Bodin rejected the notion of transference of sovereignty from people to the ruler (also known as the sovereign); natural law and divine law confer upon the sovereign the right to rule. And the sovereign is not above divine law or natural law. He is above (i.e. not bound by) only positive law, that is, laws made by humans. He emphasized that a sovereign is bound to observe certain basic rules derived from the divine law, the law of nature or reason, and the law that is common to all nations (jus gentium), as well as the fundamental laws of the state that determine who is the sovereign, who succeeds to sovereignty, and what limits the sovereign power. Thus, Bodin's sovereign was restricted by the constitutional law of the state and by the higher law that was considered as binding upon every human being.[4] The fact that the sovereign must obey divine and natural law imposes ethical constraints on him. Bodin also held that the lois royales, the fundamental laws of the French monarchy which regulated matters such as succession, are natural laws and are binding on the French sovereign.
Despite his commitment to absolutism, Bodin held some moderate opinions on how government should in practice be carried out. He held that although the sovereign is not obliged to, it is advisable for him, as a practical expedient, to convene a senate from whom he can obtain advice, to delegate some power to magistrates for the practical administration of the law, and to use the Estates as a means of communicating with the people.[citation needed] Bodin believed that "the most divine, most excellent, and the state form most proper to royalty is governed partly aristocratically and partly democratically".[22]
With his doctrine that sovereignty is conferred by divine law, Bodin predefined the scope of the divine right of kings.[citation needed]
Age of Enlightenment
During the Age of Enlightenment, the idea of sovereignty gained both legal and moral force as the main Western description of the meaning and power of a State. In particular, the "Social contract" as a mechanism for establishing sovereignty was suggested and, by 1800, widely accepted, especially in the new United States and France, though also in Great Britain to a lesser extent.
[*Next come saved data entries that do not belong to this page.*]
(** * ESPHome Component Manager: configuration model, validation,
      YAML document assembly and crawl loop

    A shallow embedding of
      - [src/models/config_variable.py]  (ConfigVariable)
      - [src/models/component.py]        (ESPHomeComponent)
      - [src/utils/validation.py]        (ConfigValidator)
      - [src/utils/yaml_generator.py]    (YAMLGenerator)
      - [src/scraper.py]                 (ESPHomeScraper)
    followed by the properties established about them.

    Conventions.  A Python [str] is a Rocq [string] holding ASCII text; the
    case mappings and character classes below are the ASCII ones.  A Python
    [dict] is an association list in insertion order whose keys are strings;
    assignment to an existing key keeps the key's position.  A Python object is
    a [value].  Python builtins whose exact behaviour is outside this
    repository ([int(str)], [float(str)], [repr] of floats and containers) are
    fields of the class [Builtins]. *)

From Stdlib Require Import List String Ascii ZArith Bool Lia Arith.
From Stdlib Require Import SpecFloat DecimalString.
Import ListNotations.
Set Warnings "-register-all".
Local Open Scope string_scope.
Local Open Scope Z_scope.

(* ===================================================================== *)
(** * Python strings *)
(* ===================================================================== *)

Module PyStr.

Definition code (c : ascii) : N := N_of_ascii c.

Definition between (lo hi : N) (c : ascii) : bool :=
  (lo <=? code c)%N && (code c <=? hi)%N.

Definition is_digit (c : ascii) : bool := between 48 57 c.
Definition is_upper (c : ascii) : bool := between 65 90 c.
Definition is_lower (c : ascii) : bool := between 97 122 c.
Definition is_alpha (c : ascii) : bool := is_upper c || is_lower c.
Definition is_alnum_ (c : ascii) : bool :=
  is_alpha c || is_digit c || Ascii.eqb c "_".
Definition is_hex (c : ascii) : bool :=
  is_digit c || between 65 70 c || between 97 102 c.

(** Characters removed by [str.strip()] with no argument. *)
Definition is_space (c : ascii) : bool :=
  between 9 13 c || between 28 32 c.

Definition lower_ascii (c : ascii) : ascii :=
  if is_upper c then ascii_of_N (code c + 32) else c.
Definition upper_ascii (c : ascii) : ascii :=
  if is_lower c then ascii_of_N (code c - 32) else c.

Fixpoint map_chars (f : ascii -> ascii) (s : string) : string :=
  match s with
  | EmptyString => EmptyString
  | String c r => String (f c) (map_chars f r)
  end.

(** [s.lower()], [s.upper()] *)
Definition lower : string -> string := map_chars lower_ascii.
Definition upper : string -> string := map_chars upper_ascii.

(** [s.replace(a, b)] for one-character [a] and [b]. *)
Definition replace (a b : ascii) : string -> string :=
  map_chars (fun c => if Ascii.eqb c a then b else c).
(** Selecting rows by a mask selects the same positions in every
    column. *)
Lemma rows_filter_rows (mask : list bool) (n : nat) (cols : list (string * list Value)) :
  length mask = n ->
  Forall (fun c => length c.2 = n) cols ->
  rows (filter_rows mask (mkDataFrame n cols))
  = mask_filter mask (rows (mkDataFrame n cols)).
Proof.
  revert n cols. induction mask as [|b mask IH]; intros n cols Hn Hcols.
  - subst n. reflexivity.
  - destruct n as [|n]; [discriminate|]. injection Hn as Hn.
    rewrite (rows_cons n cols).
    assert (Htl : Forall (fun c : string * list Value => length c.2 = n)
                    (map (fun c => (c.1, tl c.2)) cols)).
    { apply Forall_fmap. eapply Forall_impl; [exact Hcols|].
      intros [l [|v d]]; simpl; [discriminate | congruence]. }
    specialize (IH n _ Hn Htl).
    destruct b.
    + rewrite mask_filter_true, <- IH.
      unfold filter_rows. simpl nrows. simpl columns.
      rewrite filter_cons_True by reflexivity. simpl length.
      rewrite rows_cons. f_equal.
      * rewrite map_map. apply Forall_fmap_ext_1.
        eapply Forall_impl; [exact Hcols|].
        intros [l [|v d]]; simpl; [discriminate|]. intros _.
        rewrite ?mask_filter_true; reflexivity.
      * f_equal. rewrite !map_map. simpl. f_equal.
        apply Forall_fmap_ext_1.
        eapply Forall_impl; [exact Hcols|].
        intros [l [|v d]]; simpl; [discriminate|]. intros _.
        rewrite ?mask_filter_true; reflexivity.
    + rewrite mask_filter_false, <- IH.
      unfold filter_rows. simpl nrows. simpl columns.
      rewrite filter_cons_False by discriminate.
      f_equal. f_equal. rewrite map_map. simpl.
      apply Forall_fmap_ext_1.
      eapply Forall_impl; [exact Hcols|].
      intros [l [|v d]]; simpl; [discriminate|]. intros _.
      rewrite ?mask_filter_false; reflexivity.
Qed.

End FrameFacts.

(** ** The loader: column alignment and the write *)

Section LoaderFacts.
Import Pandas HiveLoader.
Variable ext : External.

Lemma nrows_rename_steps (entries : list (string * string)) (df : DataFrame) :
  nrows (fold_left rename_step entries df) = nrows df.
Proof.
  revert df. induction entries as [|e entries IH]; intros df; simpl; [reflexivity|].
  rewrite IH. unfold rename_step. now destruct (has_column e.1 df).
Qed.

Lemma getitem_rename_steps (l : string) (entries : list (string * string))
    (df : DataFrame) :
  Forall (fun e => l <> e.1 /\ l <> e.2) entries ->
  getitem l (fold_left rename_step entries df) = getitem l df.
Proof.
  intros H. revert df.
  induction H as [|e entries [H1 H2] _ IH]; intros df; simpl; [reflexivity|].
  rewrite IH. unfold rename_step.
  destruct (has_column e.1 df); [now apply getitem_rename_ne | reflexivity].
Qed.

Lemma add_processing_date_keeps (l : string) (now : Time) (df df' : DataFrame) :
  l <> "processing_date" ->
  add_processing_date ext now df = Ok df' ->
  getitem l df' = getitem l df /\ nrows df' = nrows df.
Proof.
  intros Hl. unfold add_processing_date, setitem_scalar.
  repeat match goal with
         | |- context [if ?b then _ else _] => destruct b
         | |- context [match getitem ?x ?d with _ => _ end] =>
             destruct (getitem x d) as [|? [|? ?]]
         | |- context [match to_datetime_day ?e ?d with _ => _ end] =>
             destruct (to_datetime_day e d)
         end;
    intros [= <-] || discriminate;
    (split; [now apply getitem_setitem_ne | apply nrows_setitem]).
Qed.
Thomas Hobbes, in Leviathan (1651) put forward a conception of sovereignty similar to Bodin's, which had just achieved legal status in the "Peace of Westphalia", but for different reasons. He created the first modern version of the social contract (or contractarian) theory, arguing that to overcome the "nasty, brutish and short" quality of life without the cooperation of other human beings, people must join in a "commonwealth" and submit to a "Soveraigne [sic] Power" that can compel them to act in the common good. This expediency argument attracted many of the early proponents of sovereignty. Hobbes strengthened the definition of sovereignty beyond either Westphalian or Bodin's, by saying that it must be:[citation needed][23]
- Absolute: because conditions could only be imposed on a sovereign if there were some outside arbitrator to determine when he had violated them, in which case the sovereign would not be the final authority.
- Indivisible: The sovereign is the only final authority in his territory; he does not share final authority with any other entity. Hobbes held this to be true because otherwise there would be no way of resolving a disagreement between the multiple authorities.
Hobbes' hypothesis—that the ruler's sovereignty is contracted to him by the people in return for his maintaining their physical safety—led him to conclude that if and when the ruler fails, the people recover their ability to protect themselves by forming a new contract.
Hobbes's theories decisively shape the concept of sovereignty through the medium of social contract theories. Jean-Jacques Rousseau's (1712–1778) definition of popular sovereignty (with early antecedents in Francisco Suárez's theory of the origin of power), provides that the people are the legitimate sovereign. Rousseau considered sovereignty to be inalienable; he condemned the distinction between the origin and the exercise of sovereignty, a distinction upon which constitutional monarchy or representative democracy is founded. John Locke, and Montesquieu are also key figures in the unfolding of the concept of sovereignty; their views differ with Rousseau and with Hobbes on this issue of alienability.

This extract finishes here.